Paul Goldberger’s cities of the future: lecture tonight
So, we’ve been preparing for Paul Goldberger’s lecture tonight on the future of cities in the 21st century. It’s 6 pm tonight in the White Stag building, $25. Why spend that kind of money on an architecture critic whose Sky Line column you can read in the New Yorker? Well, mostly because a lecture is a totally different form — more elastic, if only because of the presence of the audience, one that allows for a bit more speculation because its opinions aren’t frozen forever in print (or a digital file).
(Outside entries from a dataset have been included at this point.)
Lemma add_runs now tx fee m : pool_ok m -> typed_tx tx -> 0 <= fee <= u64_max ->
  runs (add_transaction_with_fee now tx fee)
    (fun _ m' => pool_ok m' /\ (entries m !! txid tx = None -> added now tx fee m m') /\
                 (is_Some (entries m !! txid tx) -> m' = m))
    (fun _ m' => rejected m m') m.
Proof.
  intros Hm Hty Hfee. pose proof (rejected_refl m Hm) as Hrej. unfold add_transaction_with_fee.
  runs_step. runs_step; [apply validate_transaction_safe| |done]. intros [] Hvalid.
  runs_step. runs_step; [apply check_dust_safe| |done]. intros [] Hdust. runs_step. runs_step.
  runs_step. runs_step; [apply check_pending_claim_safe| |done]. intros [] Hclaim. fold (offered_rate tx fee).
  runs_step; intros G1; [by runs_step|]. runs_step; intros G2; [by runs_step|].
  runs_step; intros G3; [runs_step; split_and!; [done| |done]; apply bool_decide_eq_true in G3 as [? Hx]; congruence|].
  apply bool_decide_eq_false, eq_None_not_Some in G3.
  assert (Hrelay : is_legacy_claim tx = false -> MIN_RELAY_FEE <= fee /\ min_fee_rate m <= offered_rate tx fee).
  { intros Hl. rewrite Hl in G1, G2. simpl in G1, G2. apply Z.ltb_ge in G1, G2. done. }
  runs_step. eapply runs_mono; [by apply replace_conflicts_runs| |by intros _ m' ->].
  intros [] m1 (A1 & A2 & A3 & A4 & A5). runs_step; intros G4; [by runs_step|]. apply Z.ltb_ge in G4.
  runs_step. eapply runs_mono.
  { apply (make_room_runs (S (size (entries m)))); [done| |rewrite (sh_bytes _ _ A2)|by apply offered_rate_max].
    - pose proof (map_subseteq_size _ _ (sh_entries _ _ A2)). lia.
    - pose proof (serialized_size_nonneg tx). lia. }
  - intros [] m2 (F1 & F2 & F3 & F4). runs_step. runs_step. runs_step.
    assert (shrinks m m2) as S2 by (by etrans).
    destruct (insert_added now tx fee m m2) as [K1 K2]; try done.
    + exact (no_pending_claim m tx Hm G3 Hclaim).
    + eapply keeps_parents_trans; [exact F2|done..].
    + intros k Hk. eapply shrinks_spent; [exact A1|done..|by apply A4].
    + split_and!; [done..|]. intros [? Hx]. congruence.
  - intros _ m2 (F1 & F2 & F3). split_and!; [done|by etrans|eapply keeps_parents_trans; [exact F2|done..]].
Qed.

(** ** Lemmas: confirmed blocks *)

Lemma confirmed_block_ok ids spent m : pool_ok m -> pool_ok (handle_confirmed_block ids spent m).
Proof.
  intros Hm. unfold handle_confirmed_block. case_match; [by apply remove_all_ok|by apply remove_all_ok, remove_all_ok].
Qed.

Lemma confirmed_block_gone ids spent m t e : pool_ok m ->
  entries (handle_confirmed_block ids spent m) !! t = Some e ->
  entries m !! t = Some e /\ (t ∉ ids) /\ forall k, k ∈ spends (entry_tx e) -> k ∉ spent.
Proof.
  intros Hm. unfold handle_confirmed_block.
  assert (Hr : forall m ids, entries (remove_all ids m) !! t = Some e -> entries m !! t = Some e /\ t ∉ ids).
  { intros m0 ids0. rewrite remove_all_lookup. by case_decide. }
  destruct (length spent =? 0)%nat eqn:E0.
  - apply Nat.eqb_eq, nil_length_inv in E0 as ->. intros [H1 H2]%Hr. split_and!; [done..|]. intros k _. apply not_elem_of_nil.
  - intros [H0 H3]%Hr. apply Hr in H0 as [H1 H2]. split_and!; [done..|]. intros k Hk Hsp. apply H3.
    apply elem_of_spenders; [by apply remove_all_ok|]. exists e, k. split_and!; [|done|by apply bool_decide_eq_true].
    rewrite remove_all_lookup. by case_decide.
Qed.

End pool.

(** ** Lemmas: admission against the chain *)

Section admission.
Context {C : Crypto} {L : CryptoLaws C} {B : Bincode} {BL : BincodeLaws B} {H : Hex} {N : Snapshot}.
Context {MO : MapOrder} {ML : MapOrderLaws MO}.

(** The scripts of the output set are byte strings. *)
Definition chain_scripts (c : Chain) : Prop :=
  forall k u, utxo_set (state (main c)) !! k = Some u -> is_bytes (utxo_script u).

Lemma from_bytes_safe b : safe (from_bytes b).
Proof. unfold from_bytes. panic_free. Qed.

Lemma from_bytes_Ok b s : from_bytes b = Ok s -> s = b.
Proof. unfold from_bytes. case_match; [done|]. by intros [= <-]. Qed.

Lemma validate_legacy_claim_safe tx balance : safe (validate_legacy_claim tx balance).
Proof.
  unfold validate_legacy_claim, claim_message_hash_v2, bitcoin_signed_message_hash, verify_claim_signature.
  panic_free.
Qed.

Lemma verify_script_safe l h t tx e : (forall k u, utxo_set l !! k = Some u -> is_bytes (utxo_script u)) ->
  is_bytes (script_sig e.2) -> safe (verify_script l h t tx e).
Proof.
  intros Hl He. destruct e as [n i]. unfold verify_script. apply safe_bind; [apply safe_ok_or|]. intros u Hu%ok_or_Ok.
  apply safe_bind; [apply safe_map_err, from_bytes_safe|]. intros sg Hsg.
  apply safe_bind; [apply safe_map_err, from_bytes_safe|]. intros pk Hpk.
  apply safe_bind; [|intros; apply safe_Ok]. apply safe_map_err. eapply wp_safe, execute_grows.
  - destruct (from_bytes (script_sig i)) as [s0| |] eqn:E; [|done..]. injection Hsg as <-.
    by apply from_bytes_Ok in E as ->.
  - destruct (from_bytes (utxo_script u)) as [s0| |] eqn:E; [|done..]. injection Hpk as <-.
    apply from_bytes_Ok in E as ->. eauto.
Qed.

Lemma rfold_safe_in {E A X} (f : A -> res E X) u l : (forall x, x ∈ l -> safe (f x)) -> safe (rfold (fun _ x => f x) u l).
Proof.
  revert u; induction l as [|y l IH]; intros u Hl; [done|]. cbn [rfold]. apply safe_bind; [apply Hl; left|].
  intros. apply IH. intros x Hx. apply Hl. by right.
Qed.

Lemma imap_pair_elem {A} (l : list A) e : e ∈ imap pair l -> e.2 ∈ l.
Proof. intros (n & x & -> & Hx)%elem_of_lookup_imap. simpl. by eapply list_elem_of_lookup_2. Qed.
Lemma add_node_graph es l g id e : graph_of es l g -> id = txid (entry_tx e) -> id ∉ l.*1 ->
  graph_of es (l ++ [(id, e)]) (add_node es g (id, e)).
Proof.
  intros (G1 & G2 & G3) Hid Hnew. unfold add_node. cbn [snd]. rewrite <- Hid.
  destruct (G2 id Hnew) as [Gn Gk]. rewrite Gn.
  destruct (add_edges es id (inputs (entry_tx e)) (<[id := 0]> g.1, g.2) 0) as [H1 H2]; [apply lookup_insert_eq|].
  simpl in H1, H2. rewrite insert_insert_eq, Z.add_0_l in H1. fold (pool_parents es e) in H1, H2.
  assert (Hl : forall k e', (k, e') ∈ l -> k <> id).
  { intros k e' Hin ->. apply Hnew. apply (list_elem_of_fmap_2 fst _ _ Hin). }
  split_and!.
  - intros k e' [Hin|[= -> ->]%list_elem_of_singleton]%elem_of_app; rewrite H1.
    + rewrite lookup_insert_ne; [by apply G1|]. intros ->. by eapply Hl.
    + apply lookup_insert_eq.
  - intros k. rewrite fmap_app, not_elem_of_app. simpl. intros [Hk1 Hk2]. assert (k <> id) by (intros ->; apply Hk2; left).
    rewrite H1, lookup_insert_ne by done. destruct (G2 k Hk1) as [G4 G5]. split; [done|]. intros p. rewrite H2.
    by rewrite decide_False, Z.add_0_r.
  - intros k e' p [Hin|[= -> ->]%list_elem_of_singleton]%elem_of_app; rewrite H2.
    + rewrite decide_False by (by eapply Hl). rewrite Z.add_0_r. by apply G3.
    + by rewrite decide_True, Gk.
Qed.

Lemma dependency_graph_spec m : pool_ok m ->
  (forall k e, entries m !! k = Some e -> (dependency_graph m).1 !! k = Some (zlen (pool_parents (entries m) e))) /\
  (forall k, entries m !! k = None -> (dependency_graph m).1 !! k = None) /\
  (forall k p, occ k (kids (dependency_graph m).2 p) =
     match entries m !! k with Some e => occ p (pool_parents (entries m) e) | None => 0 end).
Proof.
  intros Hm. unfold dependency_graph.
  assert (Hgen : forall l l0 g, (forall k e, (k, e) ∈ l -> k = txid (entry_tx e)) -> NoDup (l0 ++ l).*1 ->
    graph_of (entries m) l0 g -> graph_of (entries m) (l0 ++ l) (foldl (add_node (entries m)) g l)).
  { induction l as [|[k e] l IH]; intros l0 g Hk Hnd Hg; [by rewrite app_nil_r|]. cbn [foldl].
    replace (l0 ++ (k, e) :: l) with ((l0 ++ [(k, e)]) ++ l) in * by by rewrite <- app_assoc.
    apply IH; [intros k' e' Hin; apply Hk; by right|done|]. apply add_node_graph; [done|apply Hk; left|].
    rewrite !fmap_app, <- app_assoc in Hnd. apply NoDup_app in Hnd as (_ & Hnd & _). intros Hin. apply (Hnd k Hin). left. }
  destruct (Hgen (map_order (entries m)) [] (∅, ∅)) as (G1 & G2 & G3).
  - intros k e Hin. rewrite map_order_perm in Hin. apply elem_of_map_to_list in Hin. by destruct (po_entry _ Hm k e Hin).
  - simpl. rewrite map_order_perm. apply NoDup_fst_map_to_list.
  - split_and!; [by intros ? ? ?%elem_of_nil|done|by intros ? ? ? ?%elem_of_nil].
  - assert (Hin : forall k e, entries m !! k = Some e -> (k, e) ∈ [] ++ map_order (entries m)).
    { intros k e He. simpl. rewrite map_order_perm. by apply elem_of_map_to_list. }
    assert (Hout : forall k, entries m !! k = None -> k ∉ ([] ++ map_order (entries m)).*1).
    { intros k Hk. simpl. rewrite map_order_perm. intros ([k' e] & -> & Hx%elem_of_map_to_list)%list_elem_of_fmap.
      simpl in Hk. congruence. }
    split_and!; [eauto|intros; by apply G2, Hout|]. intros k p. destruct (entries m !! k) as [e|] eqn:E; [by apply G3, Hin|].
    by apply G2, Hout.
Qed.

End graph.

(** ** The ready set *)

(** Best-paying first. *)
Definition pays_more (a b : Z * bytes) : Prop := b.1 <= a.1.

Lemma elem_of_ready_insert x y l : y ∈ ready_insert x l <-> y = x \/ y ∈ l.
Proof.
  induction l as [|z l IH]; simpl; [by rewrite list_elem_of_singleton, elem_of_nil; tauto|].
  case_bool_decide as E; [subst z; rewrite elem_of_cons; tauto|]. destruct (ready_leb x z).
  - rewrite !elem_of_cons. tauto.
  - rewrite !elem_of_cons, IH. tauto.
Qed.

Lemma ready_insert_NoDup x l : NoDup l -> x ∉ l -> NoDup (ready_insert x l).
Proof.
  induction l as [|z l IH]; intros Hnd Hx; simpl; [apply NoDup_singleton|].
  apply not_elem_of_cons in Hx as [Hxz Hx]. rewrite bool_decide_false by done.
  pose proof (NoDup_cons z l) as [Hc _]. destruct (Hc Hnd) as [Hz Hnd']. destruct (ready_leb x z).
  - apply NoDup_cons. split; [by apply not_elem_of_cons|done].
  - apply NoDup_cons. split; [|by apply IH]. rewrite elem_of_ready_insert. intros [->|?]; done.
Qed.

Lemma ready_insert_sorted x l : StronglySorted pays_more l -> StronglySorted pays_more (ready_insert x l).
Proof.
  induction 1 as [|z l Hs IH Hz]; simpl; [repeat constructor|].
  case_bool_decide; [by constructor|]. destruct (ready_leb x z) eqn:E.
  - constructor; [by constructor|]. assert (z.1 <= x.1).
    { unfold ready_leb in E. destruct (Z.compare_spec x.1 z.1); [lia|done|lia]. }
    constructor; [done|]. eapply Forall_impl; [exact Hz|]. intros w Hw. unfold pays_more in *. lia.
  - constructor; [done|]. apply Forall_forall. intros w [->|Hw]%elem_of_ready_insert; [|by rewrite Forall_forall in Hz; auto].
    unfold ready_leb in E. unfold pays_more. destruct (Z.compare_spec x.1 z.1); [lia|lia|done].
Qed.

(** ** The loop *)

Section loop.
Context (es : gmap bytes MempoolEntry) (children : gmap bytes (list bytes)).
Context (Hkids : forall k p, occ k (kids children p) =
           match es !! k with Some e => occ p (pool_parents es e) | None => 0 end).

(** The parents of an entry that are not in [P]. *)
Definition open_parents (P : list bytes) (e : MempoolEntry) : Z :=
  zlen (List.filter (fun p => negb (bool_decide (p ∈ P))) (pool_parents es e)).

(** [P] lists the emitted entries, parents first and best-paying first among those
    whose parents are listed. *)
Definition well_ordered (P : list bytes) : Prop :=
  forall P1 k P2 e, P = P1 ++ k :: P2 -> es !! k = Some e ->
    open_parents P1 e = 0 /\
    forall k' e', es !! k' = Some e' -> k' ∉ P1 -> open_parents P1 e' = 0 -> fee_rate e' <= fee_rate e.

(** The state of the loop when [q] of the current children have been relaxed. *)
Record relaxing (P q : list bytes) (skip : list bytes) (ready : list (Z * bytes)) (degree : gmap bytes Z) : Prop := {
  rx_degree : forall k e, es !! k = Some e -> degree !! k = Some (open_parents P e - occ k q);
  rx_ready : forall r k, (r, k) ∈ ready <->
    exists e, es !! k = Some e /\ r = fee_rate e /\ (k ∉ P ++ skip) /\ open_parents P e - occ k q = 0;
  rx_nodup : NoDup ready;
  rx_sorted : StronglySorted pays_more ready;
}.

Record emitting (P : list bytes) (ready : list (Z * bytes)) (degree : gmap bytes Z) : Prop := {
  em_nodup : NoDup P;
  em_in : forall k, k ∈ P -> is_Some (es !! k);
  em_done : forall k e, k ∈ P -> es !! k = Some e -> open_parents P e = 0;
  em_order : well_ordered P;
  em_state : relaxing P [] [] ready degree;
}.

Lemma open_parents_app P id e : id ∉ P ->
  open_parents (P ++ [id]) e = open_parents P e - occ id (pool_parents es e).
Proof.
  intros Hid. unfold open_parents, occ. generalize (pool_parents es e). intros l.
  induction l as [|p l IH]; simpl; [done|].
  destruct (decide (p = id)) as [->|Hne].
  - rewrite !(bool_decide_true (id = id)) by done. rewrite bool_decide_true by (apply elem_of_app; right; left).
    rewrite bool_decide_false by done. simpl. rewrite !zlen_cons. lia.
  - rewrite (bool_decide_false (p = id)) by done.
    rewrite (bool_decide_ext (p ∈ P ++ [id]) (p ∈ P)) by (rewrite elem_of_app, list_elem_of_singleton; tauto).
    destruct (negb _); rewrite ?zlen_cons; lia.
Qed.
Spending some time with Goldberger’s columns and other work (for Vanity Fair, say) is a comfortable experience. He’s smart and observant, of course (he did win a Pulitzer for his criticism in the New York Times before moving to the New Yorker), and he’s also careful and even-handed (perhaps a result of those long years in daily journalism). So, he can give a measured opinion about the heavy hand of New York’s master planner Robert Moses, without giving the impression that he’s fallen in with the Moses revisionists seeking to spin some of the truly awful things Moses did to New York (and even Portland — until we revolted the same way New York did). Moses did some good things ; some bad things. That was the tenor of his review of Brad Cloepfil’s 2 Columbus Circle building, too — he found a mixed bag, perhaps less than hoped for outside and more than hoped for inside.
The reason I plunked down for a ticket, though, is that I really liked his investigations of Beijing during the Olympics, and those columns give the topic of his lecture even more gravity. If the future is Beijing and Shanghai, what does that tell us? Because frankly, it chills me to the marrow. The massive towers of Dubai, Abu Dhabi, Kuwait City, Singapore and China seem so futuristic somehow, but not in a good way. Dystopian. Like Blade Runner or Orwell. In a way, I see them as the ultimate triumph of Robert Moses, perhaps, or Le Corbusier, the next sterile, logical step. They seem such perfect machines for control of those within, for detection of the thought-crimes they commit. The smart building. The panopticon. The luxury prison.
And then what’s going on outside those “smart towers”, which generate their own energy, purify and condition their own air? Those arks designed to lodge the “lucky” as they sail into the future? Outside, it’s a killing field of crazy tropical infections brought about by the Warming, scarcity as populations explode and then crash, increasingly polluted, increasingly dangerous, increasingly uninhabitable. Thought crime inside the tower is punished simply by expulsion into the chaos outside.
Whew! It felt good to get that out of my system! And I’m hoping that Mr. Goldberger will be able to put my fears to rest. Twenty-five bucks would be a small price to pay…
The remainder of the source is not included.